Content starts

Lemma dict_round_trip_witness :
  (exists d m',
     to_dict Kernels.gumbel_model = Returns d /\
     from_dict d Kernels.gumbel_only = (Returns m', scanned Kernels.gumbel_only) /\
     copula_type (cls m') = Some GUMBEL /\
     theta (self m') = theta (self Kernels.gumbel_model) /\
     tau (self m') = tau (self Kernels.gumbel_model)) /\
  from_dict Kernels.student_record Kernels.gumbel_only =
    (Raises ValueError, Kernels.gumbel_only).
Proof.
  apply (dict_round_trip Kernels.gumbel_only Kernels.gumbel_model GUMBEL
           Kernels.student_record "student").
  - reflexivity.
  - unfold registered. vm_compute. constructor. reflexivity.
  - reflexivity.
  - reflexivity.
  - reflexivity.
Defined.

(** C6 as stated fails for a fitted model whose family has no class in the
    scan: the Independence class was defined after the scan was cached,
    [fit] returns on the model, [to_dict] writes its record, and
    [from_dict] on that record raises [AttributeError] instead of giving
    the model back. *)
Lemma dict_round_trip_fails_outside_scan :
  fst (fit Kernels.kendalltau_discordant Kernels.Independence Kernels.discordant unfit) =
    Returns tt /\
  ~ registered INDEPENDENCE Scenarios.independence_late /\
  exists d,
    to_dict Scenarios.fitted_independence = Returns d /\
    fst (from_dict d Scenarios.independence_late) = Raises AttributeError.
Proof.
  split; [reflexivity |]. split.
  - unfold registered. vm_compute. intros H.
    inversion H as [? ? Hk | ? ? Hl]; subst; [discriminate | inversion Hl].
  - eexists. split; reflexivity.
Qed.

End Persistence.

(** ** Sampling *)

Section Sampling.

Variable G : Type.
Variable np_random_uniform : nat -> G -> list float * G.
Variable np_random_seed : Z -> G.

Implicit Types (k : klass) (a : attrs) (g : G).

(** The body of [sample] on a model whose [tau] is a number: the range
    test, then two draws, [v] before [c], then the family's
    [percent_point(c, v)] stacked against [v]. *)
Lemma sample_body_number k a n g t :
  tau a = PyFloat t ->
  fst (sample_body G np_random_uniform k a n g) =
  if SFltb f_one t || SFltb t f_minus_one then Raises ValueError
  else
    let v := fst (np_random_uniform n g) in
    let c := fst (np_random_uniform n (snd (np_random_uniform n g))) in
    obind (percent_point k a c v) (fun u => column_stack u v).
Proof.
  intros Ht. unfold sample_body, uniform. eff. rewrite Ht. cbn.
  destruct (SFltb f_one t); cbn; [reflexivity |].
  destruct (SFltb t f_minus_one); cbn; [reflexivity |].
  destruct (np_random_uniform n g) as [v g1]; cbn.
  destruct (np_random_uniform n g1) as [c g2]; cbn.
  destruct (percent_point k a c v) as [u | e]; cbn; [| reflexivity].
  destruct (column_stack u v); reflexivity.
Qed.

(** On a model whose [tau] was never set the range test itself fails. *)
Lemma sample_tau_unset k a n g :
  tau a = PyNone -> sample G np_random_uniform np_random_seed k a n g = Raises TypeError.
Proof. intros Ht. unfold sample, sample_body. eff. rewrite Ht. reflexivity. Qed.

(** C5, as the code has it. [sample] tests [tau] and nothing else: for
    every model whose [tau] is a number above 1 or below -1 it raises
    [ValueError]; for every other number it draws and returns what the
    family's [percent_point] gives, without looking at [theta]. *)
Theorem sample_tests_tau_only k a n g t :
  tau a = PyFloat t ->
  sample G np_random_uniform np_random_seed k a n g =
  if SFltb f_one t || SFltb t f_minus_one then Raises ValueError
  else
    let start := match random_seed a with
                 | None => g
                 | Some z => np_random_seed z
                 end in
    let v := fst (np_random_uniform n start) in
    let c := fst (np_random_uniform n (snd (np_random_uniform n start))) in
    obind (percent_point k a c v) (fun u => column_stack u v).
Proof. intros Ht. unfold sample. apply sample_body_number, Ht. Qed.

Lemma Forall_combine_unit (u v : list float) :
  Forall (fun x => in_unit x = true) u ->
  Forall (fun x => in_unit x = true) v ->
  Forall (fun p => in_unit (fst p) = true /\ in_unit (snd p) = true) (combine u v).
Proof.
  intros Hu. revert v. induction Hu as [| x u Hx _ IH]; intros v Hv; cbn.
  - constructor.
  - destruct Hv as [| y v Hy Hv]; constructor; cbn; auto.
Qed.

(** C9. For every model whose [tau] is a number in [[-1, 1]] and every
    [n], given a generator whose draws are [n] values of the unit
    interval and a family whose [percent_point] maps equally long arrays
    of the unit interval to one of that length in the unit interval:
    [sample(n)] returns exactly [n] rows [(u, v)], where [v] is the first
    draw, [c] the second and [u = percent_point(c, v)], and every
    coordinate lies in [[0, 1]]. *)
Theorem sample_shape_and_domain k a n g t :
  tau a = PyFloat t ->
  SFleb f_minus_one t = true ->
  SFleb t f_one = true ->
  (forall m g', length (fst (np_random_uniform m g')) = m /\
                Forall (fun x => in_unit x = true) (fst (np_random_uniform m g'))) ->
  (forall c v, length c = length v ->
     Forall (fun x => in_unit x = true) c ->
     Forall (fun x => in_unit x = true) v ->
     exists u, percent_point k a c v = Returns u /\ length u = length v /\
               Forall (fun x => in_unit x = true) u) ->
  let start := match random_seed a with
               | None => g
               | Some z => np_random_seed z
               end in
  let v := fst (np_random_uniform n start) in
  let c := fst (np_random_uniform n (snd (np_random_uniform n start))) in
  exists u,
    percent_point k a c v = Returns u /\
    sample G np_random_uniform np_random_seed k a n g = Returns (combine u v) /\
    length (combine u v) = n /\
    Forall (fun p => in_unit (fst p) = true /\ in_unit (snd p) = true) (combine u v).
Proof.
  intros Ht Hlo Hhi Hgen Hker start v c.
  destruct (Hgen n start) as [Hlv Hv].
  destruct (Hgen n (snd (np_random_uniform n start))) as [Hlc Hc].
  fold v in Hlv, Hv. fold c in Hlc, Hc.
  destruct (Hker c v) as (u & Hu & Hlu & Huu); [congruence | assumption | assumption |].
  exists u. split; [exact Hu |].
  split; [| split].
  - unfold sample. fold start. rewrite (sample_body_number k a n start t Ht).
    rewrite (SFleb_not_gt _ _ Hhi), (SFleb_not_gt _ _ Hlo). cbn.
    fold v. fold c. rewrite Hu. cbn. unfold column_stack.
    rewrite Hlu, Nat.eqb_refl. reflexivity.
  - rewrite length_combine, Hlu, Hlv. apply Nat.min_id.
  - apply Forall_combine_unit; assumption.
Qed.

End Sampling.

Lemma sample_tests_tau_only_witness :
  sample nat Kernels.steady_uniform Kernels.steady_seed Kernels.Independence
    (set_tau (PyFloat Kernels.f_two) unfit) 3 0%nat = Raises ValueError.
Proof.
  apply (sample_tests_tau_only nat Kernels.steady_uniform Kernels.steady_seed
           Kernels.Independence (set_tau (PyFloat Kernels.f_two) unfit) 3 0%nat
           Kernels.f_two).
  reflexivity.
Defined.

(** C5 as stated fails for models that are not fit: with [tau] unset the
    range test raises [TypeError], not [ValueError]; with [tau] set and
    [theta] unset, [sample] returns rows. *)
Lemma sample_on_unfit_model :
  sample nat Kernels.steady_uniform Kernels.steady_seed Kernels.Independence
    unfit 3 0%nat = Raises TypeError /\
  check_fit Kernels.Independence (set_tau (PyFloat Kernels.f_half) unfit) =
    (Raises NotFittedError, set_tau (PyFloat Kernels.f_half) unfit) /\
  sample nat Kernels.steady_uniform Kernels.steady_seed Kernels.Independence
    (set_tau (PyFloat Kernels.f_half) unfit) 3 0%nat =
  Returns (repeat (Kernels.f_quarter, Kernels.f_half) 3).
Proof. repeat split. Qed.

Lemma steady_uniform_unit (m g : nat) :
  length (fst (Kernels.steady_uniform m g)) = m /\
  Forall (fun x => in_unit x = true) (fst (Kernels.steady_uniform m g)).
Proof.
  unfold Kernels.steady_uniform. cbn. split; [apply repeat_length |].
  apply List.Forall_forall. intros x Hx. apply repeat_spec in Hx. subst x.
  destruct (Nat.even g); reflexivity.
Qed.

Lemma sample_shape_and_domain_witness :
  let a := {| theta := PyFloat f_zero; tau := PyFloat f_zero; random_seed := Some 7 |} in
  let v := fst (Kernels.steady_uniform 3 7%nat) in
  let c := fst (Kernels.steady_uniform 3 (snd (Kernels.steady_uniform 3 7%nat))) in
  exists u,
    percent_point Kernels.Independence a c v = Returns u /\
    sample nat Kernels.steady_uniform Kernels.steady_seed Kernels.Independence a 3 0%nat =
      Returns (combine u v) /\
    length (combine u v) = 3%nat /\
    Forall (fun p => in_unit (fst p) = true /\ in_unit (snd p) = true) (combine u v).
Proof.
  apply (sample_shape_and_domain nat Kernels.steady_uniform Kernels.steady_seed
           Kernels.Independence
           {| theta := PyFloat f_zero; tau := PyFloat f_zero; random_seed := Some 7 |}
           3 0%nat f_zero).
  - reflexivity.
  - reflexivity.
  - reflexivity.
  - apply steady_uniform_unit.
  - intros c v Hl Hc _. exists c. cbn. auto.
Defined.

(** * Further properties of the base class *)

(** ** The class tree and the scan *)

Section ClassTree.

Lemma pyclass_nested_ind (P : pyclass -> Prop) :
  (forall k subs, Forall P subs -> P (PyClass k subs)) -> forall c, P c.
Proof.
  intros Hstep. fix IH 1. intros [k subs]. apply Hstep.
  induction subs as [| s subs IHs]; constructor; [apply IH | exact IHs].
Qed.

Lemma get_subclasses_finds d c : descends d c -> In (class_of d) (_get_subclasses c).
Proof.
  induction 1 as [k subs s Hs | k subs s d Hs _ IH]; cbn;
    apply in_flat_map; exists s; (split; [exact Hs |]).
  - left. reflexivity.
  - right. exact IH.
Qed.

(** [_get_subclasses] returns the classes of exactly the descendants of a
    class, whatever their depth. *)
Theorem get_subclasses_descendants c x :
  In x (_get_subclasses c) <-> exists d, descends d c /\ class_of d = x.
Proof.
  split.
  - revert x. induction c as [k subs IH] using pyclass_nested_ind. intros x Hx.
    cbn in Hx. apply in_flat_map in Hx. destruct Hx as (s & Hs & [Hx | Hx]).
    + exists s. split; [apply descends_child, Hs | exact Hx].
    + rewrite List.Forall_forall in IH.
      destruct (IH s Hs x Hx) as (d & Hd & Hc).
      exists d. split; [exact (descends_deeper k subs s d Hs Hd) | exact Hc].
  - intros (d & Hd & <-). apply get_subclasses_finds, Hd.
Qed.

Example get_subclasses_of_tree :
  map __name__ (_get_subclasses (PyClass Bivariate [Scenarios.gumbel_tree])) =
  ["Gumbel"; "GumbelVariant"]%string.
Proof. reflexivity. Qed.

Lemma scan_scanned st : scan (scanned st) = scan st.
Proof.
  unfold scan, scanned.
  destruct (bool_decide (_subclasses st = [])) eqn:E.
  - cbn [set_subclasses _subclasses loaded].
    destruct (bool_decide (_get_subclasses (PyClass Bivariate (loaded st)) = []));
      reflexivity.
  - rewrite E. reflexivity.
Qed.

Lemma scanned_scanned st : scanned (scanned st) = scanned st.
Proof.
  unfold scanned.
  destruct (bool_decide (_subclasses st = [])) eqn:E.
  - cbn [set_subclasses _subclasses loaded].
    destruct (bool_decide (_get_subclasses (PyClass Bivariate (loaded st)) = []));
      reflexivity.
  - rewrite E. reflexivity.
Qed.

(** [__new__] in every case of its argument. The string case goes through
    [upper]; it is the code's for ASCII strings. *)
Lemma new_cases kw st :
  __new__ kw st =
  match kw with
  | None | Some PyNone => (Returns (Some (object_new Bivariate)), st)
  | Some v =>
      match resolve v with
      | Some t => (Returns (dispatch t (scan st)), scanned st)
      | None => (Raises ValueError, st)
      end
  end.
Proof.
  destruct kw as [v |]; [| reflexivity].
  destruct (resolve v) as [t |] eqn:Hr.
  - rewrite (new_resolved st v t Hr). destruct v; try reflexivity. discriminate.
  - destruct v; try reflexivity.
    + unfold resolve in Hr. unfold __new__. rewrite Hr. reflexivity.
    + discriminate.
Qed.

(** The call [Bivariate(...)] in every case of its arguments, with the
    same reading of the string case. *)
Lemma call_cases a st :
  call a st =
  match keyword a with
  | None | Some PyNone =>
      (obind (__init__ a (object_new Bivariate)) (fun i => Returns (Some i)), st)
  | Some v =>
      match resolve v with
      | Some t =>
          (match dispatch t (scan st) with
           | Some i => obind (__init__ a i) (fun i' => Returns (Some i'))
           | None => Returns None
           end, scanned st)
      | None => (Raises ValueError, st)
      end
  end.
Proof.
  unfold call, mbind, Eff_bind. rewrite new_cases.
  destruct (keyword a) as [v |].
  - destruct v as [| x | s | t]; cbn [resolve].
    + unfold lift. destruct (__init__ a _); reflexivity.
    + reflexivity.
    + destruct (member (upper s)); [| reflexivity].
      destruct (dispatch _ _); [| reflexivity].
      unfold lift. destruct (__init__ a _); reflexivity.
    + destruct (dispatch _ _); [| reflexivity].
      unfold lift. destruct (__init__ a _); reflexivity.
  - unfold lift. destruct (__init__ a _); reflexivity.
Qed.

Content ends

Directions:
Among the lines above, please find those with "Hgen" and copy them.

Solution to the problem:
  intros Ht Hlo Hhi Hgen Hker start v c.
  destruct (Hgen n start) as [Hlv Hv].
  destruct (Hgen n (snd (np_random_uniform n start))) as [Hlc Hc].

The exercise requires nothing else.